Input material –
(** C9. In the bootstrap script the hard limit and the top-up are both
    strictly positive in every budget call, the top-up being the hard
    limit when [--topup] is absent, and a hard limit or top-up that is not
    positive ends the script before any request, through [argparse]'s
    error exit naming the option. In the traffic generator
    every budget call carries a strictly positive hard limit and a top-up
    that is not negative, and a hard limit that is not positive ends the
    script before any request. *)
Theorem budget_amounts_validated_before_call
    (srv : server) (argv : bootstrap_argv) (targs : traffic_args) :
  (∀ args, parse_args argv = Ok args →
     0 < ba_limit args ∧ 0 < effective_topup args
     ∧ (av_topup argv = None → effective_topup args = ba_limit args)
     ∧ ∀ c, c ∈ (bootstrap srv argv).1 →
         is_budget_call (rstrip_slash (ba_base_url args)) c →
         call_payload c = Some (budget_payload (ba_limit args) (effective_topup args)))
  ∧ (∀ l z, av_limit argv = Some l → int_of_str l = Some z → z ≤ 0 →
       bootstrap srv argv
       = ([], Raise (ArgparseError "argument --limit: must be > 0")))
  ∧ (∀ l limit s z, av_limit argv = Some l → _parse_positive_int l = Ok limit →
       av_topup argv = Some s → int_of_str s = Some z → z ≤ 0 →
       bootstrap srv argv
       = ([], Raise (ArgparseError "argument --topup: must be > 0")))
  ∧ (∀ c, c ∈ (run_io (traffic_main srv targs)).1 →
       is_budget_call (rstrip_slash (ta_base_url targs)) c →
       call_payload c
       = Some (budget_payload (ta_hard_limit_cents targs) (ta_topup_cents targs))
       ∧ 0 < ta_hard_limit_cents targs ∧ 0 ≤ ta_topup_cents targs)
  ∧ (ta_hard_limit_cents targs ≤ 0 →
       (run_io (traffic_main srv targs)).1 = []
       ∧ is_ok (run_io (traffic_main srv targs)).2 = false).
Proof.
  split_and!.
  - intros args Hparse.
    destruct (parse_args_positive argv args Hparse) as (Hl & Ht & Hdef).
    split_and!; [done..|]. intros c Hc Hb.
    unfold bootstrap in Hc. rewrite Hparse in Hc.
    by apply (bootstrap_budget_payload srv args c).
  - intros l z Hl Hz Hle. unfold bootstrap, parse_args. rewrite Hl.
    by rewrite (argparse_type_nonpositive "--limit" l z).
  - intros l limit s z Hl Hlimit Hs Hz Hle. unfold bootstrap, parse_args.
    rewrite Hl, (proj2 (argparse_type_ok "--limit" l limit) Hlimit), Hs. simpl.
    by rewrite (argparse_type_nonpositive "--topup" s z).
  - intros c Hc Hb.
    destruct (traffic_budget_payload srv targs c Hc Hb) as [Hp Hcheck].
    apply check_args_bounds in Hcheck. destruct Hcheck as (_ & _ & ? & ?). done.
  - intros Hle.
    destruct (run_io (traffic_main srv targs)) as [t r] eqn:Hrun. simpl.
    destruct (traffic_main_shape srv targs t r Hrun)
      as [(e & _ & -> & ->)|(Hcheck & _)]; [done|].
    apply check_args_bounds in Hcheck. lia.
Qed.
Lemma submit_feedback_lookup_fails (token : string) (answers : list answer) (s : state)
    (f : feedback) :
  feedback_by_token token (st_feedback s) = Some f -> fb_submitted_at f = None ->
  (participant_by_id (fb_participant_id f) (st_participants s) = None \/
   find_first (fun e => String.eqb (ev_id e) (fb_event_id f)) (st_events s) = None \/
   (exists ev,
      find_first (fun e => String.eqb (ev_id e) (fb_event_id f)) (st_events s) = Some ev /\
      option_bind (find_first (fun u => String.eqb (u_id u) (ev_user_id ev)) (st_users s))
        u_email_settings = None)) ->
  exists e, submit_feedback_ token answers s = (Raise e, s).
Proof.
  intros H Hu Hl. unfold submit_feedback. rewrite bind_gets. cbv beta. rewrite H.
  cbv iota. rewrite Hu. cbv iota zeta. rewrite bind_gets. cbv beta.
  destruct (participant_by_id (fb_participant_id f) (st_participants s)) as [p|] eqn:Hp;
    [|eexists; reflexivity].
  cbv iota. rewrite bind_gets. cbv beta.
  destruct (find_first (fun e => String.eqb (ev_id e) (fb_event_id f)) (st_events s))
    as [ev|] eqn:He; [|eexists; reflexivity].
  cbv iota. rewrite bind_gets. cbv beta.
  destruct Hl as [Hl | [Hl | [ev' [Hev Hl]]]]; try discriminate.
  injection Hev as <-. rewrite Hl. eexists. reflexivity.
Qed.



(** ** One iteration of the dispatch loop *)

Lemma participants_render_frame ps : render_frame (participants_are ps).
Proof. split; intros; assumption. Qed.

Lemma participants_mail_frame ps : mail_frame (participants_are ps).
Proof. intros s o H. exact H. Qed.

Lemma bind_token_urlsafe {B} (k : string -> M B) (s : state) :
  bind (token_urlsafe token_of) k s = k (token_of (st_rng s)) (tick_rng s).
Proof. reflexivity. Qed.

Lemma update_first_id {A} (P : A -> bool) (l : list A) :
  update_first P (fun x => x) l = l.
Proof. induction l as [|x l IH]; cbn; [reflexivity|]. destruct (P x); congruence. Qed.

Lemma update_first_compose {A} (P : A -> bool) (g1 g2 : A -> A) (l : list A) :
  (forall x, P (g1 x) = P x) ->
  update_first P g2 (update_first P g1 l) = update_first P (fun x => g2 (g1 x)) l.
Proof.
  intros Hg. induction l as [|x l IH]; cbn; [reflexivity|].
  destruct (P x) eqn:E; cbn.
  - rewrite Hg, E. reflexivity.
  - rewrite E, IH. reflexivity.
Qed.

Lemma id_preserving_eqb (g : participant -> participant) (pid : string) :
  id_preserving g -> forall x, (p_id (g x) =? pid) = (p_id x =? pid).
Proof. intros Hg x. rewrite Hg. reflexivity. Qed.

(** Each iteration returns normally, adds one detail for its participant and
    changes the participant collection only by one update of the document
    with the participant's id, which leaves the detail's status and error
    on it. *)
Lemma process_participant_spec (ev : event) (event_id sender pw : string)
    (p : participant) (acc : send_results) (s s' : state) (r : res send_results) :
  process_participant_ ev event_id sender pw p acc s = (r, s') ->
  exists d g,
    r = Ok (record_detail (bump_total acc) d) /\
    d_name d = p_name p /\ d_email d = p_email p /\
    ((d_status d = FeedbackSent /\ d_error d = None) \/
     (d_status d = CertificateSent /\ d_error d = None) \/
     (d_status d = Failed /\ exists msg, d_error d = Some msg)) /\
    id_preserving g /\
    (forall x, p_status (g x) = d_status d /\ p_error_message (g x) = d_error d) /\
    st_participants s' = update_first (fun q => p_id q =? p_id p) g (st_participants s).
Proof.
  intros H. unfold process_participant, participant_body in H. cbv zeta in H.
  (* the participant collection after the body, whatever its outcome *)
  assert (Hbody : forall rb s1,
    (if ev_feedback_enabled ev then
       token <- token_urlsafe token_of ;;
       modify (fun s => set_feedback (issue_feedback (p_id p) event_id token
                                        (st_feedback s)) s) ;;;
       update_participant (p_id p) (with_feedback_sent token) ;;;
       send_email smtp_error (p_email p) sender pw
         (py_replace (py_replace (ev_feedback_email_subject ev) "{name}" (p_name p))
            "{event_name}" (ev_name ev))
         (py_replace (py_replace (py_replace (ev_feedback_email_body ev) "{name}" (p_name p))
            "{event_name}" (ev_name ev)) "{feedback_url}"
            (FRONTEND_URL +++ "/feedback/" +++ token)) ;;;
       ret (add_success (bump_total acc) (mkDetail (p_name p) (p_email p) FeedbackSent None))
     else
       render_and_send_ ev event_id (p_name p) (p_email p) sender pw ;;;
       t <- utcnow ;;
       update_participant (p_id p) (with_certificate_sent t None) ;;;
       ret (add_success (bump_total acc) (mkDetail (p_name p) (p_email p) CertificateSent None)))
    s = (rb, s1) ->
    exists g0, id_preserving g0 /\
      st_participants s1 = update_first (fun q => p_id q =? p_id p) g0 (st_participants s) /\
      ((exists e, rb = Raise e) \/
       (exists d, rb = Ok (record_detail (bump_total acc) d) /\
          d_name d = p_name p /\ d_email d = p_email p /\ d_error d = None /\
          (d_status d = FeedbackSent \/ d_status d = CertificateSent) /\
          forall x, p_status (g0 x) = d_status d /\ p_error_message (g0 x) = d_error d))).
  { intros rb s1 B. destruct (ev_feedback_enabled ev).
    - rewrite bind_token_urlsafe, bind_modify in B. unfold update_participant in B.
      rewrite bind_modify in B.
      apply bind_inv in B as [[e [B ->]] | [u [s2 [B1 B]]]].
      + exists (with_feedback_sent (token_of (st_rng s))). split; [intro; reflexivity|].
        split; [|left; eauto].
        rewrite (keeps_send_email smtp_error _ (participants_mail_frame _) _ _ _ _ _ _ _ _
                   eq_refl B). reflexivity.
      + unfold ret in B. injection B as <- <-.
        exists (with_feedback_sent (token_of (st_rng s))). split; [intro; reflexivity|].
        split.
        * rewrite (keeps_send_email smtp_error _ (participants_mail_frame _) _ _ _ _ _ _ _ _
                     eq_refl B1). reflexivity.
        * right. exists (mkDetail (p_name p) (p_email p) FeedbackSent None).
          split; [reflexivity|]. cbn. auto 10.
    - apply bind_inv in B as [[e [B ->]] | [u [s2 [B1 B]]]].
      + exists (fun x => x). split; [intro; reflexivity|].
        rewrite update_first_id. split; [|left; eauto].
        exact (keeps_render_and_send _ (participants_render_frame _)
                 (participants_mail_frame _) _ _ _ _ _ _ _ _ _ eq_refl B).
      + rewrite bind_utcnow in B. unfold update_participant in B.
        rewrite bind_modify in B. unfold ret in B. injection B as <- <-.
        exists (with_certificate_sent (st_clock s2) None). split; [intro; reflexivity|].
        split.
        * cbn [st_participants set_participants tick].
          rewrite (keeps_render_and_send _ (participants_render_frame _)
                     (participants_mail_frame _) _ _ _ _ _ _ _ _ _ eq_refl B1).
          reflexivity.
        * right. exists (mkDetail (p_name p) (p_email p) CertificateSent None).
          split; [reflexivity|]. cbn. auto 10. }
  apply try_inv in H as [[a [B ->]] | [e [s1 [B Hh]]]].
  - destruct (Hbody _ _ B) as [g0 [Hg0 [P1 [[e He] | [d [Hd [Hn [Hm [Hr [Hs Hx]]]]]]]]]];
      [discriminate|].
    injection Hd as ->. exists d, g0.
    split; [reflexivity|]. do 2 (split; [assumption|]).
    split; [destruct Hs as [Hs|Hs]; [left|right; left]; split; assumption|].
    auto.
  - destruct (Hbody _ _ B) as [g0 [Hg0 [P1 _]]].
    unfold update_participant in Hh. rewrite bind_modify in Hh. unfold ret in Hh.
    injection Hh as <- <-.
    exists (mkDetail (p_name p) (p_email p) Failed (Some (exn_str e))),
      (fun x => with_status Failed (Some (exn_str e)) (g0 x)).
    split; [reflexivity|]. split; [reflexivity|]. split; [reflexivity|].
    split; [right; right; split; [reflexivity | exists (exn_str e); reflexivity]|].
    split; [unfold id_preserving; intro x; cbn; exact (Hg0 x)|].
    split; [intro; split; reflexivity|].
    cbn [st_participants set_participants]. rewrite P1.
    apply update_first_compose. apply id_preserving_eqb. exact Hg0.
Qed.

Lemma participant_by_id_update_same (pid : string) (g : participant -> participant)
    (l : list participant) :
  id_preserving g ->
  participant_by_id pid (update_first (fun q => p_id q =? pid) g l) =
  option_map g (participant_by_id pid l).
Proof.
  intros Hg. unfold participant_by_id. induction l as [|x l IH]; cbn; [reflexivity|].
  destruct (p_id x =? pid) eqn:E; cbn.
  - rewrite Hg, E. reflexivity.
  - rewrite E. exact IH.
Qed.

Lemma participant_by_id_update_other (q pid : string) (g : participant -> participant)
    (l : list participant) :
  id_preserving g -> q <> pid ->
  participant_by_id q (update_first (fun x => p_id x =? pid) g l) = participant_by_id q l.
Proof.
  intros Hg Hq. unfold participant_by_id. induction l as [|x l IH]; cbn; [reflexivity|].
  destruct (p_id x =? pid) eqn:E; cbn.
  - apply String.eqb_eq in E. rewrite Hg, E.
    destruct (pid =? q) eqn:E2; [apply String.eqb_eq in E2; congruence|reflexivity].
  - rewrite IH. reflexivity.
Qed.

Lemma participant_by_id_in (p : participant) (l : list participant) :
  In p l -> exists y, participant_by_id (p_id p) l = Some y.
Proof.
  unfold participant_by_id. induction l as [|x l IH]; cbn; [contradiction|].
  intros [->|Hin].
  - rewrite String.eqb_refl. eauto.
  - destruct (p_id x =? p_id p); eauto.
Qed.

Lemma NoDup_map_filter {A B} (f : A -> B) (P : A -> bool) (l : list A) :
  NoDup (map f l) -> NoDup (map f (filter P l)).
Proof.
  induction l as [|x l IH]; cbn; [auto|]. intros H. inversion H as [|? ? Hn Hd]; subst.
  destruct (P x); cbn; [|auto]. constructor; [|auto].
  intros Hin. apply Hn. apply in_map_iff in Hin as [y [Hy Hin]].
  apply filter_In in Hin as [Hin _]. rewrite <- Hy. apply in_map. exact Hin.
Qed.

The task –
Restate the material word for word, but only from its first line through the line containing "l = Ok limit →".

Task solution –
(** C9. In the bootstrap script the hard limit and the top-up are both
    strictly positive in every budget call, the top-up being the hard
    limit when [--topup] is absent, and a hard limit or top-up that is not
    positive ends the script before any request, through [argparse]'s
    error exit naming the option. In the traffic generator
    every budget call carries a strictly positive hard limit and a top-up
    that is not negative, and a hard limit that is not positive ends the
    script before any request. *)
Theorem budget_amounts_validated_before_call
    (srv : server) (argv : bootstrap_argv) (targs : traffic_args) :
  (∀ args, parse_args argv = Ok args →
     0 < ba_limit args ∧ 0 < effective_topup args
     ∧ (av_topup argv = None → effective_topup args = ba_limit args)
     ∧ ∀ c, c ∈ (bootstrap srv argv).1 →
         is_budget_call (rstrip_slash (ba_base_url args)) c →
         call_payload c = Some (budget_payload (ba_limit args) (effective_topup args)))
  ∧ (∀ l z, av_limit argv = Some l → int_of_str l = Some z → z ≤ 0 →
       bootstrap srv argv
       = ([], Raise (ArgparseError "argument --limit: must be > 0")))
  ∧ (∀ l limit s z, av_limit argv = Some l → _parse_positive_int l = Ok limit →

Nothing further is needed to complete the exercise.